Fernando Fabbrini
Só sei que não sei mais bulhufas
Dizem que uma das poucas vantagens de envelhecer é que a gente também fica mais sábio, escaldado e esperto com o passar do tempo. Na Espanha existe um ditado bem-humorado na mesma linha: “Mais sabe o diabo por ser velho do que por ser diabo”.
Não é regra geral; alguns pioram com a idade, ficam ainda mais tolos, ranzinzas, rígidos. Porém, após algumas décadas bem vividas de alegrias e decepções, certos felizardos ganham de brinde um tipo de premonição; um faro diferenciado que permite avaliar rapidamente personagens, eventos, notícias ou rebuliços. E aí, dependendo do caso, logo pinta aquela certeza do “ah, já vi esse filme antes, conheço o enredo e sei como termina”.

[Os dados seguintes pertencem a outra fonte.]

(** [max(l)]: the first largest element; [ValueError] on an empty list. *)
Definition py_max (l : list Q) : result Q :=
  match l with
  | [] => Raise ValueError
  | v :: l' => Ok (fold_left max_step l' v)
  end.

(** [sum(l)]: starts from 0 and adds from the left. *)
Definition py_sum (l : list Q) : Q := fold_left Qplus l 0.

Definition len {A} (l : list A) : Z := Z.of_nat (List.length l).

(** [n / d] (true division). *)
Definition truediv (n d : Q) : result Q :=
  if Qeq_bool d 0 then Raise ZeroDivisionError else Ok (n / d).

(** [int(q)]: truncation towards zero. *)
Definition py_int (q : Q) : Z := Z.quot (Qnum q) (Zpos (Qden q)).

(** *** Division in binary64

    Where a quotient is truncated to an integer the rounding of the
    division shows, so the divisions of the grid are rounded to the
    nearest binary64 value, ties to even.  The exponent range is not
    modelled: the result is the binary64 value for every quotient of
    magnitude between 2^-1022 and 2^1024, which covers the quotients of
    image sizes. *)

(** [num / den] rounded to the nearest integer, ties to even
    ([den > 0]). *)
Definition rne (num den : Z) : Z :=
  let q := (num / den)%Z in
  match (2 * (num mod den) ?= den)%Z with
  | Lt => q
  | Gt => (q + 1)%Z
  | Eq => if Z.even q then q else (q + 1)%Z
  end.

(** The 53-bit mantissa [m] and the exponent [e] of the binary64 value
    [m * 2^e] nearest to [n / d]. *)
Definition nearest (n d : positive) : Z * Z :=
  let e0 := (Z.log2 (Zpos n) - Z.log2 (Zpos d) - 52)%Z in
  let num0 := if (e0 <=? 0)%Z then (Zpos n * 2 ^ (- e0))%Z else Zpos n in
  let den0 := if (e0 <=? 0)%Z then Zpos d else (Zpos d * 2 ^ e0)%Z in
  if (num0 <? 2 ^ 52 * den0)%Z then (rne (2 * num0) den0, (e0 - 1)%Z)
  else (rne num0 den0, e0).

(** The rational [m * 2^e]. *)
Definition b64_value (me : Z * Z) : Q :=
  let (m, e) := me in
  if (0 <=? e)%Z then inject_Z (m * 2 ^ e)
  else Qmake m (Z.to_pos (2 ^ (- e))).

(** The binary64 value nearest to [q]. *)
Definition b64_round (q : Q) : Q :=
  match Qnum q with
  | Z0 => 0
  | Zpos n => b64_value (nearest n (Qden q))
  | Zneg n => - b64_value (nearest n (Qden q))
  end.

(** [n / d] in binary64, for operands that are binary64 values or
    integers below 2^53. *)
Definition fdiv (n d : Q) : result Q :=
  if Qeq_bool d 0 then Raise ZeroDivisionError else Ok (b64_round (n / d)).

(** [k in l] for a list of strings. *)
Definition str_in (k : string) (l : list string) : bool :=
  existsb (String.eqb k) l.

(** *** [defaultdict(list)] with string keys *)

Definition ddict : Type := list (string * list Q).

(** [a[k]] read: the list stored under [k], the empty list for a new key
    (the empty entry that the read leaves behind is not recorded). *)
Fixpoint dd_get (k : string) (a : ddict) : list Q :=
  match a with
  | [] => []
  | (k', l) :: a' => if String.eqb k k' then l else dd_get k a'
  end.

Mas a atual conjuntura – como diria Millôr – anda desafiando a expertise dessa galera. Eu, por exemplo, estou reencarnando aquele famoso trio de macaquinhos orientais que não ouvem, não veem e não falam. Situações inesperadas surgiram; procuro para elas uma resposta, uma jurisprudência confiável na vasta enciclopédia de minha memória – e nada, bulhufas, titicas. Sobra-me aceitar, humildemente, que até pobres-diabos calejados permanecem, como eu, atônitos, coçando as cabeças, sem entender o que se passa nos céus e infernos do país e do mundo.
Vejam só: é a primeira vez que uma Copa desperta tão pouco entusiasmo na massa torcedora. A maioria está se lixando para o certame. E a camisa amarela – que antes retratava o país de chuteiras, o raríssimo sentimento de brasilidade unânime a cada quatro anos – agora é logomarca política. A propósito, pela primeiríssima vez, vejo milhões nas ruas no modo espontâneo, manifestando descontentamentos patrióticos em tempos de Copa, contrariando aquela máxima “brasileiro gosta é de futebol, não liga para política”. Até li num cartaz improvisado: “Copa é igual economia, a gente vê depois”.

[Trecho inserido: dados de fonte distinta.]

(** The meshes of the segment groups of a polygon, by position. *)
Lemma segment_meshes (l : list point) :
  forall (key : nat -> string * nat) (f g : nat -> point -> mesh),
    let groups := imap (fun j q => Group (key j) [MeshNode (f j q); MeshNode (g j q)]) l in
    length (flat_map meshes groups) = (2 * length l)%nat /\
    forall i p, l !! i = Some p ->
      flat_map meshes groups !! (2 * i)%nat = Some (f i p) /\
      flat_map meshes groups !! (2 * i + 1)%nat = Some (g i p).
Proof.
  induction l as [|q l IH]; intros key f g groups; [done|].
  destruct (IH (fun j => key (S j)) (fun j => f (S j)) (fun j => g (S j)))
    as [Hlen Hlook].
  cbn zeta in Hlen, Hlook. unfold groups. rewrite imap_cons.
  change (imap _ l)
    with (imap (fun j q => Group (key (S j))
                             [MeshNode (f (S j) q); MeshNode (g (S j) q)]) l).
  cbn [flat_map meshes app].
  set (tl_ := flat_map meshes (imap _ l)) in *.
  split.
  - cbn [length]. rewrite Hlen. lia.
  - intros [|i] p Hp.
    + cbn in Hp. injection Hp as <-. done.
    + cbn in Hp. destruct (Hlook i p Hp) as [H1 H2].
      replace (2 * S i)%nat with (S (S (2 * i))) by lia.
      replace (S (S (2 * i)) + 1)%nat with (S (S (2 * i + 1))) by lia.
      split; [exact H1|exact H2].
Qed.

(** X7.  The walls of a polygon form a closed loop: there are a wall and a
    floor segment for every point and one floor plane after them; the
    wall of the [i]-th point runs from that point to the next one, and
    the wall of the last point runs back to the first. *)
Theorem createPolygonWall_loop (points : list point) (ws : wall_settings)
    (index : nat) (showDimensions : bool) :
  let walls := meshes (createPolygonWall points ws index showDimensions) in
  length walls = (2 * length points + 1)%nat /\
  (exists plane, last walls = Some plane /\ geom plane = planeGeometry 100 100) /\
  forall i p, points !! i = Some p ->
    exists next m,
      points !! ((i + 1) mod length points)%nat = Some next /\
      walls !! (2 * i)%nat = Some m /\
      walls !! (2 * i + 1)%nat = Some (floorSegment p next ws) /\
      lengthAxisEnd (-1) m = (px p, wall_height ws / 2, py p) /\
      lengthAxisEnd 1 m = (px next, wall_height ws / 2, py next).
Proof.
  intros walls. unfold walls, createPolygonWall. cbn [meshes].
  rewrite flat_map_app. cbn [flat_map meshes app].
  set (f := fun (j : nat) (q : point) =>
              wallSegment q (default q (points !! ((j + 1) mod length points)%nat)) ws).
  set (g := fun (j : nat) (q : point) =>
              floorSegment q (default q (points !! ((j + 1) mod length points)%nat)) ws).
  destruct (segment_meshes points (fun j => ("segment", j)) f g) as [Hlen Hlook].
  cbn zeta in Hlen, Hlook.
  change (imap _ points)
    with (imap (fun j q => Group ("segment", j) [MeshNode (f j q); MeshNode (g j q)])
               points).
  split_and!.
  - rewrite length_app, Hlen. cbn. lia.
  - eexists. split; [apply last_snoc|done].
  - intros i p Hp.
    assert (Hi : (i < length points)%nat) by (by eapply lookup_lt_Some).
    assert (Hnext : is_Some (points !! ((i + 1) mod length points)%nat)).
    { apply lookup_lt_is_Some. apply Nat.mod_upper_bound. lia. }
    destruct Hnext as [next Hnext].
    destruct (Hlook i p Hp) as [H1 H2].
    exists next, (wallSegment p next ws). split_and!; [done| | | |].
    + rewrite lookup_app_l by (rewrite Hlen; lia).
      rewrite H1. unfold f. by rewrite Hnext.
    + rewrite lookup_app_l by (rewrite Hlen; lia).
      rewrite H2. unfold g. by rewrite Hnext.
    + apply wallSegment_ends.
    + apply wallSegment_ends.
Qed.
Definition winner (p1_score p2_score : list Z) : Z :=
  let m1 := default 0 (Np.min p1_score) in
  let m2 := default 0 (Np.min p2_score) in
  if m2 <? m1 then 1 else if m1 <? m2 then 2 else 0.

#[export] Instance rules : Rules := {|
  Board := board;
  Deck := list (list Z);
  Score := list Z;
  Combos := list (list Z);
  Tiles := list (list Z);
  BoardRepr := board;
  DeckRepr := list (list Z);
  NextDeck := list (list Z);
  get_all_possible_moves b := placements b;
  batch_calculate_move_scores b ms := map move_score ms;
  calculate_move_score b m := move_score m;
  update_board b m :=
    {| played := played b + 1; limit := limit b; placements := placements b |};
  game_is_finished b := limit b <=? played b;
  move_num b := played b;
  board_get_state_copy b := b;
  batch_get_updated_states b ms :=
    map (fun _ => {| played := played b + 1; limit := limit b;
                     placements := placements b |}) ms;
  get_deck d := d;
  play_tile d t := remove_tile d t;
  create_dummy_deck d := [[0; 0]];
  deck_get_state_copy d := d;
  batch_peek_next_states d ts := map (remove_tile d) ts;
  batch_peek_next_decks d ts := map (remove_tile d) ts;
  get_score s := s;
  get_score_copy s := s;
  batch_peek_next_scores s mss :=
    (map (next_score s) mss,
     map (fun ms => if (update s ms).2.1 then 1 else 0) mss,
     map (fun ms => (update s ms).2.2) mss);
  update_score s ms := update s ms;
  combine_moves_and_deck combos tiles :=
    flat_map (fun c => map (fun t => c ++ t) tiles) combos;
  batch_peek_can_exchange_tiles next_decks updated_scores :=
    map (fun d => if (length d =? 0)%nat then 1 else 0) next_decks;
  find_winner_fast p1 p2 := winner p1 p2;
  get_other_player t := if t =? 1 then 2 else 1
|}.

(** The toy estimator reads the hint of a row: 999 is +inf, 998 is NaN, any
    other hint [h] is the value [h / 100]. *)
Definition value_of (g v : Z) : fval :=
  if g =? 999 then FPosInf
  else if g =? 998 then FNaN
  else FFin (g # 100).

#[export] Instance estimator : Estimator := {|
  Repr := list (Z * list Z);
  Tensors := list Z;
  Grid := Z;
  Vect := Z;
  Rng := nat;
  repr_tensors r := map fst r;
  general_repr r := map snd r;
  augment t g := (t, S g);
  normalise t := t;
  prepare t := (t, t);
  model gs vs := zip_with value_of gs vs
|}.

Definition repr_fn : ReprFn := fun b d s o turn_of possible_moves =>
  (map (fun m => (field m 1, [0; 0; 0; 0; uint8 (played b)])) possible_moves,
   possible_moves).

End Toy.


(** ** Example positions of the toy game *)

Module Examples.
Import Toy.

Definition hand : list (list Z) := [[2; 3]; [2; 3]; [2; 3]].
Definition one_tile : list (list Z) := [[2; 3]].

(** Three moves end the game; the side to move is ahead on every colour. *)
Definition short_game : board :=
  {| played := 0; limit := 3;
     placements := [[1; 60; 0; 0; 0; 0]; [1; 40; 1; 0; 0; 0]] |}.
Definition ahead : list Z := [5; 5; 5; 5; 5; 5].
Definition behind : list Z := [0; 0; 0; 0; 0; 0].
Definition live : World :=
  {| boards := [short_game]; scores := [ahead; behind]; decks := [hand];
     rng := 0%nat |}.
Definition strategy : RLVanilla := {| max_batch := 1024 |}.

(** One colour is capped; one move scores on it, two on other colours. *)
Definition capped_board : board :=
  {| played := 0; limit := 40;
     placements := [[3; 0; 0; 0; 0; 0]; [2; 0; 1; 0; 0; 0]; [2; 0; 2; 0; 0; 0]] |}.
Definition capped : list Z := [18; 0; 0; 0; 0; 0].

(** The opponent leads by 5 on colour 0; one move scores 5 on colour 0,
    the other 10 on colour 1. *)
Definition deficit_board : board :=
  {| played := 0; limit := 40;
     placements := [[5; 0; 0; 0; 0; 0]; [10; 0; 1; 0; 0; 0]] |}.
Definition leader : list Z := [5; 0; 0; 0; 0; 0].

(** One move ends the game.  The estimator predicts 0.6 for the first row
    and NaN for the second; the first move leaves the mover's lowest score
    at 0 and loses, the second lifts it to 3 and wins. *)
Definition undefined_board : board :=
  {| played := 0; limit := 1;
     placements := [[1; 60; 0; 0; 0; 0]; [3; 998; 5; 0; 0; 0]] |}.
Definition undefined_value : World :=
  {| boards := [undefined_board];
     scores := [[5; 5; 5; 5; 5; 0]; [1; 1; 1; 1; 1; 1]];
     decks := [one_tile]; rng := 0%nat |}.

(** A position with one placement and one tile: a batch of one row. *)
Definition forced_board : board :=
  {| played := 0; limit := 40; placements := [[1; 60; 0; 0; 0; 0]] |}.
Definition forced : World :=
  {| boards := [forced_board]; scores := [behind; behind]; decks := [one_tile];
     rng := 0%nat |}.

Definition call : Call :=
  {| call_board := deficit_board; call_deck := one_tile; call_score := behind;
     call_other_score := leader; call_inference := false; call_draw := 0%nat |}.

End Examples.

(** ** Notions used to state the properties *)

(** The sum of the entries of [row] over the colours at which [original]
    holds its least value. *)
Definition min_colour_sum (original row : list Z) : Z :=
  match Np.min original with
  | Some m => Np.sum (zip_with (fun s u => if s =? m then u else 0) original row)
  | None => 0
  end.

(** The would-be scores of a batch, as the data model has them: one entry
    per colour of the mover's score, never below it, never above the cap. *)
Definition post_move_scores_ok (original : list Z) (updated : list (list Z))
  : Prop :=
  Forall (fun row => Forall2 (fun s u => 0 <= s <= u /\ u <= 18) original row)
         updated.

Inédito, também, que gente cantando animada – casais pacíficos e idosos com suas bandeiras e crianças, debaixo de sol e de chuva – seja considerada perigosa protagonista de atos antidemocráticos. O repórter de uma grande emissora, apoplético ao microfone, chamou-os de “pilantras e canalhas”. Mais um nó na minha cabeça: pelo que me lembro, atos antidemocráticos de pilantras e canalhas eram outros – pichações, confusões, invasões, porradas, bandidos mascarados, vitrines quebradas, saques em supermercados. Já que mudaram a forma e o conteúdo, tentarei adaptar-me à novidade.
Por isso agora penso mil vezes antes de emitir opiniões – até quando a faxineira me pergunta sobre marcas de detergentes. Isso porque das redes chegam-me toneladas de informes da realidade nacional; denúncias, conflitos, suspeitas, declarações polêmicas e confrontos de toda sorte. Porém, se abro um jornal, um site ou ligo a TV, sou transportado imediatamente para alguma nação nórdica onde as manchetes são as compras de Natal, o nascimento de um novo gorila no zoológico, a comovente adoção de um órfão vietnamita por um casal de celebridades ou o casamento faraônico de artistas de novela numa ilha tropical. Afinal, em qual desses dois países tão diferentes vivemos?
Valham-me Gutenberg, McLuhan e Umberto Eco! Estamos no turbilhão de um fenômeno de desordem informacional ou tudo isso é apenas esquizofrenia midiática transitória de etiologia desconhecida?